At this point, Al-Majidi says that he and his family, along with the majority of the Mandaean community in Baghdad, felt compelled to keep their religious identities secret. According to al-Majidi, by 2004 no one went to the Mandaean temple. He says, “We couldn’t even do funeral ceremonies, for dead people. Many people were buried in their own backyards to avoid going to the cemetery which was in Abu Grahib area. For practicing rituals, for maintaining and preserving your own faith inside yourself? No, we just forgot about that. We just left it behind.”

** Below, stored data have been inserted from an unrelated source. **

(* ===== verification/History.v ===== *)
(** * Histories of a repository

    A repository is opened, backed up to, rolled back and pruned over the life of
    the daemon and across its restarts.  [repo_step] is one such operation with
    any outcome, and a history is a sequence of them.  This file shows the
    invariant along every history, what leaves the repository and when, and that a
    backup of unchanged content is skipped. *)

From stdpp Require Import relations.
From S2P Require Import Prelude Calendar World Crates Core Store Stats Repository RepositoryInv.
From S2P Require Import RepositoryThms RepositoryOps.

(** The operations of [BackupRepository]. *)
Inductive RepoOp :=
  | OpOpen
  | OpRunOnce (payload : BackupPayload)
  | OpList
  | OpGet (i : Uuid)
  | OpRollback (i : Uuid)
  | OpPrune (retention_days : Z).

Section history.
Context {S : Type} `{!Env, !Chrono, !UuidCrate, !SerdeJson, !SqlEngine, !CollectionFile}.
Context `{!MetadataStore S, !StoreModel S, !StoreOpen S}.
Context (hash : bytes → string) (root : Path).
Implicit Types w : World S.

Abbreviation entries w := (st_entries (w_db w)).

(** The caller's side of an operation: arguments are of their Rust types, the
    clock is between the years 0 and 9999, and a backup does not start in the
    second in which another one was named. *)
Definition op_ok (op : RepoOp) w : Prop :=
  rfc3339_range (clock (w_clock w)) ∧
  match op with
  | OpOpen | OpList => True
  | OpRunOnce payload => payload_ok payload ∧
      dir_unused (format_timestamp_dir (clock (w_clock w))) (entries w)
  | OpGet i | OpRollback i => uuid_ok i
  | OpPrune n => rfc3339_range (retention_cutoff (clock (w_clock w)) n)
  end.

(** One operation, whatever it returns. *)
Inductive repo_step : RepoOp → World S → World S → Prop :=
  | step_open r w w' : op_ok OpOpen w →
      open_repository root store_new w = (r, w') → repo_step OpOpen w w'
  | step_run_once payload r w w' : op_ok (OpRunOnce payload) w →
      run_once root payload (hash (payload_bytes payload)) w = (r, w') →
      repo_step (OpRunOnce payload) w w'
  | step_list r w w' : op_ok OpList w →
      repo_list_backups w = (r, w') → repo_step OpList w w'
  | step_get i r w w' : op_ok (OpGet i) w →
      repo_get_backup i w = (r, w') → repo_step (OpGet i) w w'
  | step_rollback i r w w' : op_ok (OpRollback i) w →
      rollback_to root i w = (r, w') → repo_step (OpRollback i) w w'
  | step_prune n r w w' : op_ok (OpPrune n) w →
      prune_created_older_than_days root n w = (r, w') → repo_step (OpPrune n) w w'.

(** A history and its operations. *)
Inductive history : list RepoOp → World S → World S → Prop :=
  | history_nil w : history [] w w
  | history_cons op ops w w1 w2 :
      repo_step op w w1 → history ops w1 w2 → history (op :: ops) w w2.

Context `{!ChronoLaws, !SqlEngineLaws, !CollectionFileLaws, !StoreLaws S, !StoreOpenLaws S}.

(** Opening keeps what is there. *)
Lemma open_repository_spec w :
  wp (open_repository root store_new) (λ r w', quiet w w' ∧
    only_adds_dirs (w_fs w) (w_fs w') ∧
    w_fs w' !! pointer_path root = w_fs w !! pointer_path root ∧
    (st_wf (w_db w) → w_db w' = w_db w) ∧ migrate (w_db w') = migrate (w_db w) ∧
    match r with
    | Ok _ => w_db w' = migrate (w_db w) ∧ w_fs w' !! state_dir root = Some Dir
    | Err _ => True
    | Panic _ => False
    end) w.
Proof.
  assert (∀ q, pointer_path root `prefix_of` q → length root + 1 < length q) as Hlen.
  { intros q Hq%prefix_length. rewrite pointer_path_eq, length_app in Hq. simpl in Hq. lia. }
  assert (∀ c, is_name c → ¬ pointer_path root `prefix_of` join root c) as Hno.
  { intros c Hc Hq%Hlen. rewrite join_name, length_app in Hq by done. simpl in Hq. lia. }
  unfold open_repository. wp_steps. eapply wp_mono; [apply create_dir_all_spec|].
  intros r1 w1 (fs1 & -> & Ha1 & Hp1 & Hr1).
  specialize (Hp1 _ (Hno "backups" ltac:(by vm_compute))).
  destruct r1 as [[]|err|]; wp_steps; [| |done].
  2: { split_and!; [apply quiet_set_fs|done..]. }
  eapply wp_mono; [apply create_dir_all_spec|]. intros r2 w2 (fs2 & -> & Ha2 & Hp2 & Hr2).
  specialize (Hp2 _ (Hno "state" ltac:(by vm_compute))). cbn [w_fs set_fs tick_io] in *.
  assert (only_adds_dirs (w_fs w) fs2) as Ha by (by eapply only_adds_dirs_trans).
  set (w2 := set_fs fs2 _). assert (quiet w w2) as Hq2 by (by repeat split).
  rewrite Hp1 in Hp2. destruct r2 as [[]|err|]; wp_steps; [| |done].
  2: { by split_and!. }
  eapply wp_mono; [apply store_new_law|]. intros r3 w3 (Hdo & Hm & Hwf & Hr3).
  assert (w_fs w3 = fs2) as Hfs by apply Hdo. rewrite Hfs.
  split_and!; [etrans; [done|by apply quiet_db_only]|done..|].
  destruct r3 as [[]|err|]; [|done..]. split; [done|]. apply Hr2. rewrite state_dir_eq.
  by intros [_ ?]%app_nil.
Qed.

(** Without faults and without files in the way, a repository can be opened; only
    the two directories and those above them are new. *)
Lemma open_repository_total w :
  fault_free →
  (∀ q b, q `prefix_of` backups_dir root ∨ q `prefix_of` state_dir root → w_fs w !! q ≠ Some (File b)) →
  wp (open_repository root store_new) (λ r w', r = Ok () ∧
    ∀ q, ¬ q `prefix_of` backups_dir root → ¬ q `prefix_of` state_dir root → w_fs w' !! q = w_fs w !! q) w.
Proof.
  intros Hff Hfile. unfold open_repository. wp_steps.
  eapply wp_mono; [apply wp_and; [apply create_dir_all_spec|apply create_dir_all_total; by auto]|].
  intros r1 w1 [(fs1 & -> & Ha1 & Hp1 & _) ->]. wp_steps.
  eapply wp_mono; [apply wp_and; [apply create_dir_all_spec|apply create_dir_all_total; [done|]]|].
  { intros q b Hq. cbn [w_fs set_fs tick_io]. destruct (Ha1 q) as [->|[_ ->]]; [by auto|done]. }
  intros r2 w2 [(fs2 & -> & Ha2 & Hp2 & _) ->]. wp_steps.
  eapply wp_mono; [apply store_new_law|]. intros r3 w3 (Hdo & _ & _ & Hr3).
  assert (w_fs w3 = fs2) as Hfs by apply Hdo. split.
  - destruct r3 as [[]|e|]; [done|by destruct Hr3|done].
  - intros q Hb Hs. rewrite Hfs, Hp2 by done. cbn [w_fs set_fs tick_io]. by apply Hp1.
Qed.

(** A repository just opened on a database with rows [es] and their files. *)
Lemma open_repository_inv w w' r :
  open_repository root store_new w = (r, w') → repo_inv hash root w → repo_inv hash root w'.
Proof.
  intros Hrun [Hwf Hf Hd Hp]. destruct (wp_run _ _ _ _ _ (open_repository_spec w) Hrun)
    as (_ & Ha & Hptr & Hdb & _).
  split; rewrite ?(Hdb Hwf); [done|by eapply files_ok_dirs|done|by eapply pointer_ok_agree].
Qed.

(** Opening an empty directory and an empty database gives a repository. *)
Lemma open_fresh w w' :
  open_repository root store_new w = (Ok (), w') → st_wf (migrate (w_db w)) → entries w = [] →
  w_fs w !! pointer_path root = None →
  repo_inv hash root w' ∧ entries w' = [] ∧ w_fs w' !! state_dir root = Some Dir.
Proof.
  intros Hrun Hwf He Hp. destruct (wp_run _ _ _ _ _ (open_repository_spec w) Hrun)
    as (_ & Ha & Hptr & _ & _ & Hdb & Hst).
  assert (entries w' = []) as He' by (by rewrite Hdb, migrate_entries).
  split_and!; [|done..]. split; rewrite ?He', ?Hdb; [done| | |left; congruence].
  - by intros e ?%elem_of_nil.
  - by intros e1 e2 ?%elem_of_nil.
Qed.

(** ** The invariant *)

Lemma repo_step_inv op w w' :
  uuids_ok → repo_inv hash root w → repo_step op w w' → repo_inv hash root w'.
Proof.
  intros Huu Hinv Hstep. destruct Hstep as
    [r w w' [Ht Hok] Hrun|payload r w w' [Ht [Hpl Hdir]] Hrun|r w w' [Ht Hok] Hrun|
     i r w w' [Ht Hok] Hrun|i r w w' [Ht Hok] Hrun|n r w w' [Ht Hok] Hrun].
  - by eapply open_repository_inv.
  - by run_spec (by apply run_once_spec) in Hrun as (_ & ? & _).
  - run_spec (apply list_backups_law, Hinv) in Hrun as (Hdo & Hdb & _).
    by eapply repo_inv_db.
  - run_spec (by apply get_backup_law; [apply Hinv|]) in Hrun as (Hdo & Hdb & _).
    by eapply repo_inv_db.
  - by run_spec (by apply rollback_to_spec) in Hrun as (_ & ? & _).
  - destruct (Z.le_gt_cases n 0).
    + rewrite prune_disabled in Hrun by done. by simplify_eq.
    + by run_spec (by apply prune_spec) in Hrun as (_ & ? & _).
Qed.

Lemma history_inv ops w w' :
  uuids_ok → history ops w w' → repo_inv hash root w → repo_inv hash root w'.
Proof. intros Huu. induction 1; eauto using repo_step_inv. Qed.

(** ** What leaves the repository *)

(** An entry leaves by pruning only, once it is older than the retention. *)
Lemma repo_step_keeps op w w' e :
  uuids_ok → repo_inv hash root w → repo_step op w w' → e ∈ entries w →
  e ∈ entries w' ∨
  ∃ n, op = OpPrune n ∧ (0 < n)%Z ∧ prunable (S := S) (retention_cutoff (clock (w_clock w)) n) e.
Proof.
  intros Huu Hinv Hstep He. destruct Hstep as
    [r w w' [Ht Hok] Hrun|payload r w w' [Ht [Hpl Hdir]] Hrun|r w w' [Ht Hok] Hrun|
     i r w w' [Ht Hok] Hrun|i r w w' [Ht Hok] Hrun|n r w w' [Ht Hok] Hrun].
  - left. destruct (wp_run _ _ _ _ _ (open_repository_spec w) Hrun) as (_ & _ & _ & Hdb & _).
    by rewrite Hdb by apply Hinv.
  - left. run_spec (by apply run_once_spec) in Hrun as (_ & _ & _ & Hr).
    destruct r as [[e'|e']|err|]; [destruct Hr as [_ [Hp _ _ _ _ _ _ _ _ _ _ _]]|
      destruct Hr as [_ [Hp _ _ _ _ _ _]]|destruct Hr as [Hp|[e' Hp]]|done];
      rewrite Hp; rewrite ?elem_of_cons; auto.
  - left. run_spec (apply list_backups_law, Hinv) in Hrun as (_ & Hdb & _). by rewrite Hdb.
  - left. run_spec (by apply get_backup_law; [apply Hinv|]) in Hrun as (_ & Hdb & _).
    by rewrite Hdb.
  - left. run_spec (by apply rollback_to_spec) in Hrun as (_ & _ & Hent & _). by rewrite Hent.
  - destruct (Z.le_gt_cases n 0).
    + left. rewrite prune_disabled in Hrun by done. by simplify_eq.
    + run_spec (by apply prune_spec) in Hrun as (_ & _ & gone & [Hg Hp _ _ _] & _).
      rewrite Hp in He. apply elem_of_app in He as [Hin|]; [right|by left].
      exists n. split_and!; [done..|]. by eapply Forall_forall in Hg.
Qed.

(** Along a history an entry stays, or some pruning found it past the
    retention. *)
Lemma history_keeps ops w w' e :
  uuids_ok → history ops w w' → repo_inv hash root w → e ∈ entries w →
  e ∈ entries w' ∨ ∃ ops1 n ops2 w1, ops = ops1 ++ OpPrune n :: ops2 ∧ history ops1 w w1 ∧
    (0 < n)%Z ∧ prunable (S := S) (retention_cutoff (clock (w_clock w1)) n) e.
Proof.
  intros Huu Hh. induction Hh as [|op ops w w1 w2 Hstep Hh IH]; intros Hinv He; [by left|].
  destruct (repo_step_keeps op w w1 e) as [He1|(n & -> & Hn & Hp)]; try done.
  - destruct IH as [|(ops1 & n & ops2 & w3 & -> & Hh1 & Hn & Hp)]; [by eapply repo_step_inv|done|by left|].
    right. exists (op :: ops1), n, ops2, w3. split_and!; [done|by econstructor|done|done].
  - right. exists [], n, ops, w. split_and!; [done|constructor|done|done].
Qed.

(** ** Unchanged content is skipped *)

(** Every most recent backup has hash [h], and there is one. *)
Definition up_to_date (h : string) (es : list BackupEntry) : Prop :=
  (∃ e, e ∈ es ∧ status e = Created) ∧ ∀ e, latest_created es e → content_hash_of e = h.

(** No payload file is written, whatever the payload and whenever it is run. *)
Lemma run_once_up_to_date w payload h :
  repo_inv hash root w → uuids_ok → rfc3339_range (clock (w_clock w)) → up_to_date h (entries w) →
  wp (run_once root payload h) (λ r w', repo_inv hash root w' ∧ quiet w w' ∧
    match r with
    | Ok (RSkipped e) => skipped_post w w' h e
    | Ok (RCreated _) | Panic _ => False
    | Err _ => True
    end) w.
Proof.
  intros Hinv Huu Ht [[e0 [He0 Hc0]] Hup]. unfold run_once. wp_steps.
  eapply wp_mono; [by apply last_created_hash_law, Hinv|].
  intros r1 w1 (Hdo & Hdb & Hr1). cbn [w_db tick_clock] in Hdb, Hr1.
  assert (w_fs w1 = w_fs w) as Hfs by apply Hdo.
  assert (quiet w w1) as Hq1 by (etrans; [apply quiet_clock|by apply quiet_db_only]).
  assert (repo_inv hash root w1) as Hinv1 by (destruct Hinv; by split; rewrite ?Hfs, ?Hdb).
  destruct r1 as [[h'|]|err|]; cbn [bind_post]; [|by destruct (Hr1 e0)|done..].
  destruct Hr1 as (l & Hl & <-). rewrite decide_True by auto. wp_steps.
  eapply wp_mono; [by apply (record_skipped_spec hash)|]. intros r w' (Hq2 & ? & _ & Hr).
  assert (quiet w w') by (by etrans).
  destruct r as [e|err|]; wp_steps; [|done..]. split_and!; [done..|]. by apply Hr; rewrite ?Hdb, ?Hfs.
Qed.

(** Without faults, it is recorded as skipped. *)
Lemma run_once_skip_total w payload h :
  fault_free → repo_inv hash root w → uuids_ok → rfc3339_range (clock (w_clock w)) →
  up_to_date h (entries w) → uuids_unused w →
  wp (run_once root payload h) (λ r _, ∃ o, r = Ok o) w.
Proof.
  intros Hff Hinv Huu Ht [[e0 [He0 Hc0]] Hup] Hun. unfold run_once. wp_steps.
  assert (st_wf (w_db (tick_clock w))) as Hwf by apply Hinv.
  eapply wp_mono; [apply wp_and; [by apply last_created_hash_law|by apply last_created_hash_total]|].
  intros r1 w1 [(Hdo & Hdb & Hr1) [o ->]]. cbn [bind_post]. cbn [w_db tick_clock] in Hdb, Hr1.
  assert (w_uuid w ≤ w_uuid w1) as Hle by apply Hdo.
  destruct o as [h'|]; [|by destruct (Hr1 e0)]. destruct Hr1 as (l & Hl & <-).
  rewrite decide_True by auto. wp_steps.
  eapply wp_mono; [apply create_and_insert_entry_total|intros r2 w2 [[e ->] _]; wp_steps; eauto]; try done.
  - by rewrite Hdb.
  - split_and!; simpl; done || apply Huu.
  - intros n Hn. rewrite Hdb. apply Hun. lia.
Qed.

(** Entries of [es] were created before [t]. *)
Definition all_before (t : DateTime) (es : list BackupEntry) : Prop :=
  ∀ e, e ∈ es → status e = Created → (created_at e < t)%Z.

Lemma up_to_date_cons es e :
  status e = Created → all_before (created_at e) es → up_to_date (content_hash_of e) (e :: es).
Proof.
  intros Hc Hb. split; [exists e; split; [left|done]|].
  intros l ([->|Hl]%elem_of_cons & Hcl & Hmax); [done|].
  specialize (Hmax e ltac:(left) Hc). specialize (Hb l Hl Hcl). lia.
Qed.
Lemma up_to_date_perm h es es' : es ≡ₚ es' → up_to_date h es → up_to_date h es'.
Proof.
  intros Hp [[e0 [He0 Hc0]] Hup]. split; [exists e0; by rewrite <- Hp|].
  intros e (He & Hc & Hmax). apply Hup. split_and!; [by rewrite Hp|done|].
  intros e'. rewrite Hp. apply Hmax.
Qed.

(** A backup that was just created is up to date. *)
Lemma created_up_to_date w w' payload h e :
  created_post root w w' payload h e → all_before (st_time (clock (w_clock w))) (entries w) →
  up_to_date h (entries w').
Proof.
  intros [Hp _ _ Hst Hh Ht _ _ _ _ _] Hb. apply (up_to_date_perm h (stored_entry e :: entries w)); [by rewrite Hp|].
  rewrite <- Hh. apply (up_to_date_cons (entries w) (stored_entry e)); [done|].
  unfold stored_entry. simpl. by rewrite Ht.
Qed.
End history.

With his engineering background and fluency in English, al-Majidi soon found a new job as the general manager of a tracking company providing logistics support to the coalition forces. At work he continued to keep up the charade: “I worked from 2004 til 2007 and no one, absolutely no one in my company knew that I was Mandaean. They knew that I was a Muslim. And I refused when they used to ask me ‘are you Sunni or Shiite,’ I refused to tell them. I would tell them ‘I am just a Muslim, I don’t discriminate.’”
But his secret didn’t last long. Once again, Al-Majidi started to receive death threats both at his job and at his house. By 2006, the situation had reached what he referred to as “unbearable limits.” As he describes it, “I worked with the coalition forces, which is a sin for the Baath Party, and I was a Mandaean, which was a sin for Al Qaeda or any Shiite Militias. You just feel that you are being rejected from all of the community, from all of the surroundings, so I had to escape.”
Al-Majidi and his parents fled to Syria, where they joined 1.3 million other Iraqi refugees. They began applying for refugee status through the UN High Commissioner for Refugees (UNHCR). After two and a half years of waiting, al-Majidi and his family were accepted for resettlement in the US.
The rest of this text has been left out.